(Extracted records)

☆ ☆ ☆ ☆ ☆

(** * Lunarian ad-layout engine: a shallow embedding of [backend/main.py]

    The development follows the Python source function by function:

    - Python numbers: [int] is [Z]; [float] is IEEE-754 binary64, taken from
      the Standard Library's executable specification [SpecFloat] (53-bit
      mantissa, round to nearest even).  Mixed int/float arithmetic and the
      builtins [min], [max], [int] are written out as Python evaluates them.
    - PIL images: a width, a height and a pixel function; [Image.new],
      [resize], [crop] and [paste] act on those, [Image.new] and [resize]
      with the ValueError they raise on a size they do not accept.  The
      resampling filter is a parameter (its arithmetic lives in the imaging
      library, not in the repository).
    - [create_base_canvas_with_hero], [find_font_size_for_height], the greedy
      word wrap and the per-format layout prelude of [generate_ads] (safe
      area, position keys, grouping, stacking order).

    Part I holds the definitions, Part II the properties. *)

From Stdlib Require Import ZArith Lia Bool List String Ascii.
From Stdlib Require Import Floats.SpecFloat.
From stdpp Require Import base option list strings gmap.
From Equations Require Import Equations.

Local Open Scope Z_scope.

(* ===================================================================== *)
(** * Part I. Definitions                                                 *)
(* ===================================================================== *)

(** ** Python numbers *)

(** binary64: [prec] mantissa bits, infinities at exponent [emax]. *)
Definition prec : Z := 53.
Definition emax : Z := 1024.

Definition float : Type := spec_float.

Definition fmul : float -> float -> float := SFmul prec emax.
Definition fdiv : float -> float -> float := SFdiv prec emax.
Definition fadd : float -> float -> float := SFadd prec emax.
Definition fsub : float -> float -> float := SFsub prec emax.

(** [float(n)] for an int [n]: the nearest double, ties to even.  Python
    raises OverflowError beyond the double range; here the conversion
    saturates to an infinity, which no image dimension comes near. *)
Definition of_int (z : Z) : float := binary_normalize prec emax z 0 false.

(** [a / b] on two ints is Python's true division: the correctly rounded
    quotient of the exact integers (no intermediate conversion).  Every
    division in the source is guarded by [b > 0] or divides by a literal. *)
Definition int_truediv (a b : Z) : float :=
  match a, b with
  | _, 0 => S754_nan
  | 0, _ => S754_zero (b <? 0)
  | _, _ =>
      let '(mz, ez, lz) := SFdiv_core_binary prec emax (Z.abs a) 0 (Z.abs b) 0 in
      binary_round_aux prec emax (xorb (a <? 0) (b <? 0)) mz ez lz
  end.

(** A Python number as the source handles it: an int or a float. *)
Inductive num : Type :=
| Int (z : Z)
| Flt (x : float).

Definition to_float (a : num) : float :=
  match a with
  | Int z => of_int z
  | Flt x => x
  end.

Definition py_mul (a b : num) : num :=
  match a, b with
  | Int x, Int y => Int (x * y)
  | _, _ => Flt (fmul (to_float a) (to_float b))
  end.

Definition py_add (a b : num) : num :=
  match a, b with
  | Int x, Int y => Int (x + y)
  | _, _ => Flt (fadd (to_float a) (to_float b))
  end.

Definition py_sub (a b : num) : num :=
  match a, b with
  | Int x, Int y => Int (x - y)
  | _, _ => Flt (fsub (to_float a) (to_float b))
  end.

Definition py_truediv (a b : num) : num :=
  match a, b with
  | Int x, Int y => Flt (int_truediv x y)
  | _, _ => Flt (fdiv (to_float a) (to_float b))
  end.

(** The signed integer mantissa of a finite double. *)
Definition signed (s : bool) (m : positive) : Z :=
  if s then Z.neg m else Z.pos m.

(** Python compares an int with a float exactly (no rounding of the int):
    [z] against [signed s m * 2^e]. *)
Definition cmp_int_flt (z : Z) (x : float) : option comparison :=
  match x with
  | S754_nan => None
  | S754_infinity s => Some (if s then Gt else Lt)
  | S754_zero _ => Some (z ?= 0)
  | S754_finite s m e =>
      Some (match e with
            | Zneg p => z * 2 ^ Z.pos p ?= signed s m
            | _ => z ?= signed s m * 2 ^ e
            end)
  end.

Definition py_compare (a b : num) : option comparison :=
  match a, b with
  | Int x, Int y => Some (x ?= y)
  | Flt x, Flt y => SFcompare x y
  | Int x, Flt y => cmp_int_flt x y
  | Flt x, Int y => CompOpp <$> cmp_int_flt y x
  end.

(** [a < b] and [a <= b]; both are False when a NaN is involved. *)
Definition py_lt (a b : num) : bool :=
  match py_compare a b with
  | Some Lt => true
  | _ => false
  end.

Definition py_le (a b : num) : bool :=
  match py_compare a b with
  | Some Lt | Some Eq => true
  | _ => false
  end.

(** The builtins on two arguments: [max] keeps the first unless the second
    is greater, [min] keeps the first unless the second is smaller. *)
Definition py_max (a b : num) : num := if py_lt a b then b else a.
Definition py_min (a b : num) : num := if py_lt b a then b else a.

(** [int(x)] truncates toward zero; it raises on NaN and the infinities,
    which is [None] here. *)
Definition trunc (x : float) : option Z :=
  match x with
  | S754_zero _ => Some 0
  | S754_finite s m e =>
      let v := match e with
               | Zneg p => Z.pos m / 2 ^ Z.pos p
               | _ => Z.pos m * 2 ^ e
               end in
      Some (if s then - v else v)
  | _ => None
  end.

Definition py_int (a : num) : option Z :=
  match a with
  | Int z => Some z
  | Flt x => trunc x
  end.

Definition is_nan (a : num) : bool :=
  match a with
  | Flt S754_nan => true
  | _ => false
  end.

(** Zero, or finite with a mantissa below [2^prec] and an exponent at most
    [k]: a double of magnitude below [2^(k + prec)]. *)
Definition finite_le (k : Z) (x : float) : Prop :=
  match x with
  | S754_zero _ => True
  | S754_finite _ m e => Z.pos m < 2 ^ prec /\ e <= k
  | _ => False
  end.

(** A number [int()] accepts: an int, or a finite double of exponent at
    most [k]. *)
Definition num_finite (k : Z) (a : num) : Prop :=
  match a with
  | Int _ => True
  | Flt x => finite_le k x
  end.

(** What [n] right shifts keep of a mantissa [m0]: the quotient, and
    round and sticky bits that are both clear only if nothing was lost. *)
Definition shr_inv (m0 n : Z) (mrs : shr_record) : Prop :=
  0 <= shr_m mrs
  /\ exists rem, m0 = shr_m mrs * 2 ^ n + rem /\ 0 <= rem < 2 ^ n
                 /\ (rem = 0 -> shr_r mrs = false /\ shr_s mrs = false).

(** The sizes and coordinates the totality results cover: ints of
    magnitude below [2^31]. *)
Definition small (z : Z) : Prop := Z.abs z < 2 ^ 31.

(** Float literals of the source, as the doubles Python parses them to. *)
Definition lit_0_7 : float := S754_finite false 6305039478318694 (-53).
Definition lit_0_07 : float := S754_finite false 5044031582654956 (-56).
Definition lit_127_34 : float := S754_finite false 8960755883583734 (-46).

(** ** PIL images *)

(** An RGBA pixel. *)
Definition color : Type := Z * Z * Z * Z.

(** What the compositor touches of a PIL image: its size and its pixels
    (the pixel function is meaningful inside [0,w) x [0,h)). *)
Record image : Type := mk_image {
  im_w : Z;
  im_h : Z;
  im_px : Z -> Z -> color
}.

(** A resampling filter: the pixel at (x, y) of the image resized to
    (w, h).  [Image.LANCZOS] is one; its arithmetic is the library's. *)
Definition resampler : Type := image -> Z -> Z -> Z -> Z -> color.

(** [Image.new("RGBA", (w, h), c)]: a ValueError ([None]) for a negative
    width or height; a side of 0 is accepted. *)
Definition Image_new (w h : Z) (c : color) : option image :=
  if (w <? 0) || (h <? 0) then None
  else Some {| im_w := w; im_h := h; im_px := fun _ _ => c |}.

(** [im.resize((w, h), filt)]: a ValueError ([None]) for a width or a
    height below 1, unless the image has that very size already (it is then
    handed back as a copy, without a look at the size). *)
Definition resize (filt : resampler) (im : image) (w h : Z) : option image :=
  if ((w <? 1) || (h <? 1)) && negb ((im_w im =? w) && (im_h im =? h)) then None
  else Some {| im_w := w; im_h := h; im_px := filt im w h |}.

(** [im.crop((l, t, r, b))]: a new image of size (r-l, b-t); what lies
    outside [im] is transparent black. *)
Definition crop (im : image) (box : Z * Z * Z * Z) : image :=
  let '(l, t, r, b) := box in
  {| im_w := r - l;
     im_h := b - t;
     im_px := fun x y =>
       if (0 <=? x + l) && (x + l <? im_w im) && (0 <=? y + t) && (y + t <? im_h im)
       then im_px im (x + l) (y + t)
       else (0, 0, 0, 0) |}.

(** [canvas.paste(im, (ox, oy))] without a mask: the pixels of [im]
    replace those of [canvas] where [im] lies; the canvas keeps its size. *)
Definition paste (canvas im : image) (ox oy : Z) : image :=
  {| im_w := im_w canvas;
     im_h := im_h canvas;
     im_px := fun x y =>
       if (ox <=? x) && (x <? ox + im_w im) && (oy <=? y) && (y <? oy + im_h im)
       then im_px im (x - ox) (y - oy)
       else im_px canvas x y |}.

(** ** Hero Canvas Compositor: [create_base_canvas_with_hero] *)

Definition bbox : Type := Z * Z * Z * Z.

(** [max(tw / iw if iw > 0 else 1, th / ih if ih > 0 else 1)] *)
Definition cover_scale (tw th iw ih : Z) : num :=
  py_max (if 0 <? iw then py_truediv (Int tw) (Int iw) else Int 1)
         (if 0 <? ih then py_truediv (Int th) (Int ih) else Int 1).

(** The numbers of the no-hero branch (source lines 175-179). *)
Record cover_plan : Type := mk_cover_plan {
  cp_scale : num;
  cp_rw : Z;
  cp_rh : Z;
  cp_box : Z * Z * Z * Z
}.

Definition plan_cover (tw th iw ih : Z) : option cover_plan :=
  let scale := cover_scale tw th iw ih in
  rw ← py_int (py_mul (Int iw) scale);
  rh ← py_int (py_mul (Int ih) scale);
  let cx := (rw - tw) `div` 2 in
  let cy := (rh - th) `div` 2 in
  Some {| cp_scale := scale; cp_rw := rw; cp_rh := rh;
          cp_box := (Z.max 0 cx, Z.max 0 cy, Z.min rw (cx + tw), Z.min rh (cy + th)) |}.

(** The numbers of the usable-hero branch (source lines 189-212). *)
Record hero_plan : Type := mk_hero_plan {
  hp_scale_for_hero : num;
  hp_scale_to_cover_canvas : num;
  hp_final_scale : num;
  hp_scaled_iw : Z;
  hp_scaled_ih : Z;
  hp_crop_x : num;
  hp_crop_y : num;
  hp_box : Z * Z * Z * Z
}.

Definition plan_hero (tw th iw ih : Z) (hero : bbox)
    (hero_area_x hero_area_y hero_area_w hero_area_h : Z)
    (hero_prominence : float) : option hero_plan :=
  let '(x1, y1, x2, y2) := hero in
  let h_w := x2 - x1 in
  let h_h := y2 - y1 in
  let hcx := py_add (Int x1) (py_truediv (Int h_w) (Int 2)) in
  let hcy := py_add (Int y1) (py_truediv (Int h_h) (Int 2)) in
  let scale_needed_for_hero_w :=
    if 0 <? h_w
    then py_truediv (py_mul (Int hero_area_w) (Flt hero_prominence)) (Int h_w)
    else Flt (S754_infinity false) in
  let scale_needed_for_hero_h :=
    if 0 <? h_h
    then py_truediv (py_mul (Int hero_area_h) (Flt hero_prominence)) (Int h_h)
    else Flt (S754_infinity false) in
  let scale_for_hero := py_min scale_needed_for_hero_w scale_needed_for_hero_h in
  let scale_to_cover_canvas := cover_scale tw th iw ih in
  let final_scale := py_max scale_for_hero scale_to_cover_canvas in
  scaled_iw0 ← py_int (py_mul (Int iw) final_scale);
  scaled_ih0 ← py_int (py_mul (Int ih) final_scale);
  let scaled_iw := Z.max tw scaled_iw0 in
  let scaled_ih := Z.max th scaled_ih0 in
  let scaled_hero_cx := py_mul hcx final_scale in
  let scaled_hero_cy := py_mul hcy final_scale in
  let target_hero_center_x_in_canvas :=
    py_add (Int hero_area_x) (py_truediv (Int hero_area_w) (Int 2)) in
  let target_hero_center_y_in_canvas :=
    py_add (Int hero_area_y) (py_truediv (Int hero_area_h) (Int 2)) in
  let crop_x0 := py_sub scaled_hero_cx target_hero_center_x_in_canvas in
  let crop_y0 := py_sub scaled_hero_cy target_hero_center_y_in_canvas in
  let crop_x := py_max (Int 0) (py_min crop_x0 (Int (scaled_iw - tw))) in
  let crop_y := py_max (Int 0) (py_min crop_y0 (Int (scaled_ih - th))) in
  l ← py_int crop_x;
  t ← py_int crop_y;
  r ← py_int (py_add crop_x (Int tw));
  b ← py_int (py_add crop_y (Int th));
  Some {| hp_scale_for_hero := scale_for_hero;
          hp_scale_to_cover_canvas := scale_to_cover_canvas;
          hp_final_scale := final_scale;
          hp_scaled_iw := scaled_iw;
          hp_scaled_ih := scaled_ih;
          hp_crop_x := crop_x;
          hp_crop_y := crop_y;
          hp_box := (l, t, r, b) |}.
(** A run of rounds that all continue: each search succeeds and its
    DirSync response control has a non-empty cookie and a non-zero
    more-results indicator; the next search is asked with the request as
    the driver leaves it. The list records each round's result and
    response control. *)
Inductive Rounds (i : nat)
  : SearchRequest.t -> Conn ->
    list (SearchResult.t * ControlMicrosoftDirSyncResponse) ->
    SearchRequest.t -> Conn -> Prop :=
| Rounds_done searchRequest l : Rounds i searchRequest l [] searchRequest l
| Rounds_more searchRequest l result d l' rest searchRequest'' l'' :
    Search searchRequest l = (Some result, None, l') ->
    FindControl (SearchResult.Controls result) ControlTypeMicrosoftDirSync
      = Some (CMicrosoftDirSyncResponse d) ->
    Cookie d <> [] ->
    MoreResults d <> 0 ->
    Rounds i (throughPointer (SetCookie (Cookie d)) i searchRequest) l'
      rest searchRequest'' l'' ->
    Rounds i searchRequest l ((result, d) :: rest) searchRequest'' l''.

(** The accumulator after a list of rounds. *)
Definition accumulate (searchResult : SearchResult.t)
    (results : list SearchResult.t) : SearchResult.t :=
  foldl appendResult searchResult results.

☆ ☆ ☆ ☆ ☆

Start at the first line of the data above. Stop after the line containing "mantissa, round to", reproducing each line exactly and adding nothing.

**RESULT:**
(** * Lunarian ad-layout engine: a shallow embedding of [backend/main.py]

    The development follows the Python source function by function:

    - Python numbers: [int] is [Z]; [float] is IEEE-754 binary64, taken from
      the Standard Library's executable specification [SpecFloat] (53-bit
      mantissa, round to nearest even).  Mixed int/float arithmetic and the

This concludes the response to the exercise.